(* ===== verification/AsyncIo.v ===== *)
(** * Awaited input and output

    The asynchronous modes run a task per connection.  A task is a function of
    the outcomes of the reads and writes it awaits, in order; the executor and
    the streams are not part of the program.  The file also models the copy
    loop the relays share ([src/src/async_utils.rs]). *)

From Stdlib Require Import ZArith Lia.
From stdpp Require Import base option list.
From S2P Require Import Prelude.

(** [timeout(d, stream.read(..))]: the bytes read, none of them at the end of the
    stream; an error; or the timeout. *)
Inductive read_outcome : Type :=
  | ReadBytes (data : bytes)
  | ReadError
  | ReadTimeout.

(** [write_all]: an error or a timeout may leave a part of the data written. *)
Inductive write_outcome : Type :=
  | WriteOk
  | WriteFailed (written : nat).

Definition write_is_ok (w : write_outcome) : bool :=
  match w with WriteOk => true | WriteFailed _ => false end.

(** What the peer has of [data] after the outcome. *)
Definition written (w : write_outcome) (data : bytes) : bytes :=
  match w with WriteOk => data | WriteFailed n => take n data end.

(** [copy]: an iteration per pair of outcomes.  The result is what has been
    written and whether the loop has ended and shut the writer down. *)
Fixpoint copy (io : list (read_outcome * write_outcome)) (out : bytes) : bytes * bool :=
  match io with
  | [] => (out, false)
  | (ReadBytes ((_ :: _) as data), w) :: io =>
      if write_is_ok w then copy io (out ++ data) else (out ++ written w data, true)
  | _ :: _ => (out, true)
  end.

(** What the reader handed over. *)
Definition read_data (r : read_outcome) : bytes :=
  match r with ReadBytes data => data | _ => [] end.

(** The writer gets a prefix of what was read, all of it while the loop runs. *)
Lemma copy_prefix io out :
  ∃ rest, (copy io out).1 ++ rest = out ++ mjoin ((λ e, read_data e.1) <$> io)
    ∧ ((copy io out).2 = false → rest = []).
Proof.
  revert out. induction io as [|[[[|x data]| |] w] io IH]; intros out; cbn -[app];
    try (by eexists; split; [reflexivity|done]).
  destruct w as [|n]; cbn [write_is_ok written].
  - destruct (IH (out ++ x :: data)) as (rest & Hr & Hd). exists rest. split; [|done].
    rewrite Hr, <-app_assoc. done.
  - exists (drop n (x :: data) ++ mjoin ((λ e, read_data e.1) <$> io)). split; [|done].
    cbn [fst]. rewrite <-app_assoc, (app_assoc (take n _)), take_drop. done.
Qed.

Lemma copy_extends io out :
  ∃ data, (copy io out).1 = out ++ data ∧ data `prefix_of` mjoin ((λ e, read_data e.1) <$> io).
Proof.
  revert out. induction io as [|[[[|x data]| |] w] io IH]; intros out; cbn -[app];
    try (exists []; rewrite app_nil_r; split; [done|apply prefix_nil]).
  destruct w as [|n]; cbn [write_is_ok written].
  - destruct (IH (out ++ x :: data)) as (more & -> & Hm). exists ((x :: data) ++ more).
    split; [by rewrite <-app_assoc|]. by apply prefix_app.
  - exists (take n (x :: data)). split; [done|]. apply prefix_app_r, prefix_take.
Qed.

(** Reads and writes that succeed move everything. *)
Lemma copy_all chunks out :
  Forall (λ c, c ≠ []) chunks →
  copy (zip (ReadBytes <$> chunks) (replicate (length chunks) WriteOk)) out = (out ++ mjoin chunks, false).
Proof.
  intros Hne. revert out. induction Hne as [|[|x c] chunks Hc _ IH]; intros out; [by rewrite app_nil_r|done|].
  cbn [length replicate zip zip_with fmap list_fmap copy write_is_ok].
  rewrite IH, <-app_assoc. done.
Qed.

Lemma written_prefix w data : ∃ k, written w data = take k data ∧ (write_is_ok w = true → written w data = data).
Proof.
  destruct w as [|k]; [exists (length data); by rewrite firstn_all|by exists k].
Qed.
(* ===== verification/AServerPing.v ===== *)
(** * The asynchronous ping service ([src/src/aserver/ping.rs])

    One check routine serves all connections.  A connection's task reads
    addresses and asks the routine; the routine runs one check per address at a
    time, keeps who waits for it and caches the results.  The channels between
    the tasks are part of the state ([CheckRoutine]); a task of a connection is
    [PingTask].  A channel to a connection is named by a number. *)

From Stdlib Require Import ZArith Lia.
From stdpp Require Import base option list gmap relations.
From S2P Require Import Prelude Framing Net Config Proto AsyncIo.
From S2P Require Import PingBackend.

Open Scope Z_scope.
Open Scope rust_scope.

Abbreviation Sender := nat.

Module CheckRoutine.
Section CheckRoutine.
Context (OPTIONS : Opts).

Record t : Type := mk {
  (** the request channel *)
  requests : list (IpAddr * Sender);
  (** the checks running, with their identifiers, and the next identifier *)
  running : list (IpAddr * Z);
  id : Z;
  (** the channel of the checks' results *)
  responses : list PingResult;
  cache_results : gmap IpAddr PingResult;
  cache_senders : gmap IpAddr (list Sender);
  (** what has been sent to the connections *)
  delivered : list (Sender * PingResult)
}.

Definition start : t := mk [] [] 0 [] ∅ ∅ [].

(** The running checks are [do_check] of the file, which is that of the
    synchronous server. *)
Definition do_check (now : Z) (ip : IpAddr) (outcomes : list (option Z)) : PingResult :=
  PingBackend.do_check now ip outcomes.

(** A connection asks. *)
Definition send_request (s : t) (ip : IpAddr) (sender : Sender) : t :=
  mk (requests s ++ [(ip, sender)]) (running s) (id s) (responses s) (cache_results s)
    (cache_senders s) (delivered s).

(** A cached result that is recent. *)
Definition recent (now : Z) (s : t) (ip : IpAddr) : option PingResult :=
  match cache_results s !! ip with
  | Some result =>
      if as_secs (since now (pr_time result)) <? cached_ping_timeout (server_args OPTIONS)
      then Some result else None
  | None => None
  end.

(** [SelectResult::Request], the request taken off the channel. *)
Definition on_request (now : Z) (s : t) (ip : IpAddr) (sender : Sender) : t :=
  match recent now s ip with
  | Some result =>
      mk (requests s) (running s) (id s) (responses s) (cache_results s) (cache_senders s)
        (delivered s ++ [(sender, result)])
  | None =>
      let '(running, id) :=
        match cache_senders s !! ip with
        | None => (running s ++ [(ip, id s)], wrap 16 (id s + 1))
        | Some _ => (running s, id s)
        end in
      mk (requests s) running id (responses s) (cache_results s)
        (<[ip := default [] (cache_senders s !! ip) ++ [sender]]> (cache_senders s)) (delivered s)
  end.
(** A new address is asked for with every address asked for before it: the
    buffer of requests is written out again each time, so that after [n]
    addresses the server has been sent [n * (n + 1) / 2] of them. *)
Theorem requests_accumulate now cond s ips stream rest :
  NoDup ips → (∀ ip, ip ∈ ips → set s !! ip = None) → routine_open s = true → reconnect s = false →
  send_buffer s = [] → streams s = stream :: rest →
  ∃ s', iterate_requests now cond s ips = Some s'
    ∧ routine s' = routine s ++ ips
    ∧ streams s' = (stream ++ repeated [] ips) :: rest.
Proof.
  intros Hnd Hn Ho Hr Hb Hst. change (send_buffer s = encode []) in Hb. revert Hb.
  generalize (@nil IpAddr) as before. revert s stream Hn Ho Hr Hst.
  induction Hnd as [|ip ips Hni Hnd IH]; intros s stream Hn Ho Hr Hst before Hb; cbn [iterate_requests repeated].
  { exists s. by rewrite !app_nil_r. }
  cbn [iterate mbind option_bind]. unfold is_recent. rewrite Hn by apply list_elem_of_here.
  destruct (on_request_stream now s ip before stream rest) as (H1 & H2 & H3 & H4 & H5 & H6);
    [by apply Hn, list_elem_of_here|done..|].
  unfold try_reconnect. rewrite H3.
  destruct (IH (on_request now WriteOk s ip) (stream ++ encode (before ++ [ip])))
    with (before := before ++ [ip]) as (s' & -> & Hr' & Hs'); try done.
  { intros ip' Hip'. rewrite H1, lookup_insert_ne by (by intros ->). by apply Hn, list_elem_of_further. }
  exists s'. rewrite Hr', Hs', H4, <-!app_assoc. done.
Qed.

(** *** A connection that cannot be replaced *)

Definition same_remote (s s' : t) : Prop :=
  remote s' = remote s ∧ remote_open s' = remote_open s ∧ reconnect s' = reconnect s.

Lemma fold_same_remote (step : t → IpAddr → option t) ips s s' :
  (∀ a ip b, step a ip = Some b → same_remote a b) →
  foldl (λ s ip, s ← s; step s ip) (Some s) ips = Some s' → same_remote s s'.
Proof.
  intros Hstep. revert s. induction ips as [|ip ips IH]; intros s; [by intros [= <-]|].
  cbn [foldl mbind option_bind]. rewrite foldl_bind. destruct (step s ip) as [s1|] eqn:Hs; [|done].
  intros H%IH. apply Hstep in Hs as (E1 & E2 & E3). unfold same_remote in *. by rewrite <-E1, <-E2, <-E3.
Qed.

Lemma decide_all_same_remote now cond s s' : decide_all now cond s = Some s' → same_remote s s'.
Proof.
  unfold decide_all. destruct (NetProfiler.collect now _) as [ips1 ips0].
  destruct (foldl (λ s ip, s ← s; ask_again now s ip) (Some s) ips0) as [s1|] eqn:H0; [|done].
  cbn [mbind option_bind].
  destruct (foldl (λ s ip, s ← s; publish cond s ip) (Some s1) ips1) as [s2|] eqn:H1; [|done].
  intros [= <-]. destruct (recheck_spec now s2) as [n ->].
  apply fold_same_remote in H0 as (E1 & E2 & E3).
  2: { intros a ip b. unfold ask_again. simpl. destruct (set a !! ip); [|done]. by intros [= <-]. }
  apply fold_same_remote in H1 as (F1 & F2 & F3); [unfold same_remote; simpl; by rewrite F1, F2, F3|].
  intros a ip b. unfold publish. destruct (set a !! ip); [|done]. cbn [mbind option_bind].
  intros [= <-]. unfold same_remote. simpl. by destruct (ipset_open a).
Qed.

(** When the server closes the connection and the profiler cannot make a
    new one, the closed channel of the old one stays in the loop: it may be
    selected at once, and the profiler panics on what it returns. *)
Theorem failed_reconnect_panics now cond w s s1 :
  remote s = [RemoteResponse.closed] → remote_open s = false →
  iterate now cond w None (with_remote s [] false) (RemoteResponse (Some RemoteResponse.closed)) = Some s1 →
  select s (RemoteResponse (Some RemoteResponse.closed)) (with_remote s [] false)
  ∧ reconnect s1 = true
  ∧ select s1 (RemoteResponse None) s1
  ∧ iterate now cond w None s1 (RemoteResponse None) = None.
Proof.
  intros Hr Ho Hi. assert (remote s1 = [] ∧ remote_open s1 = false ∧ reconnect s1 = true) as (H1 & H2 & H3).
  { destruct cond as [cond|]; [|by injection Hi as <-].
    cbn [iterate mbind option_bind] in Hi. by apply decide_all_same_remote in Hi. }
  split_and!; [|done| |done].
  - rewrite <-Ho. by apply select_remote.
  - by apply select_remote_closed.
Qed.
End Profiler.
End Profiler.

What is expected — Retype only the stretch of lines above starting at the one with "(** the checks" and stopping at the one with "Definition start : t := mk [] [] 0 [] ∅ ∅ [].", exactly as written, with both kept.

Response —
  (** the checks running, with their identifiers, and the next identifier *)
  running : list (IpAddr * Z);
  id : Z;
  (** the channel of the checks' results *)
  responses : list PingResult;
  cache_results : gmap IpAddr PingResult;
  cache_senders : gmap IpAddr (list Sender);
  (** what has been sent to the connections *)
  delivered : list (Sender * PingResult)
}.

Definition start : t := mk [] [] 0 [] ∅ ∅ [].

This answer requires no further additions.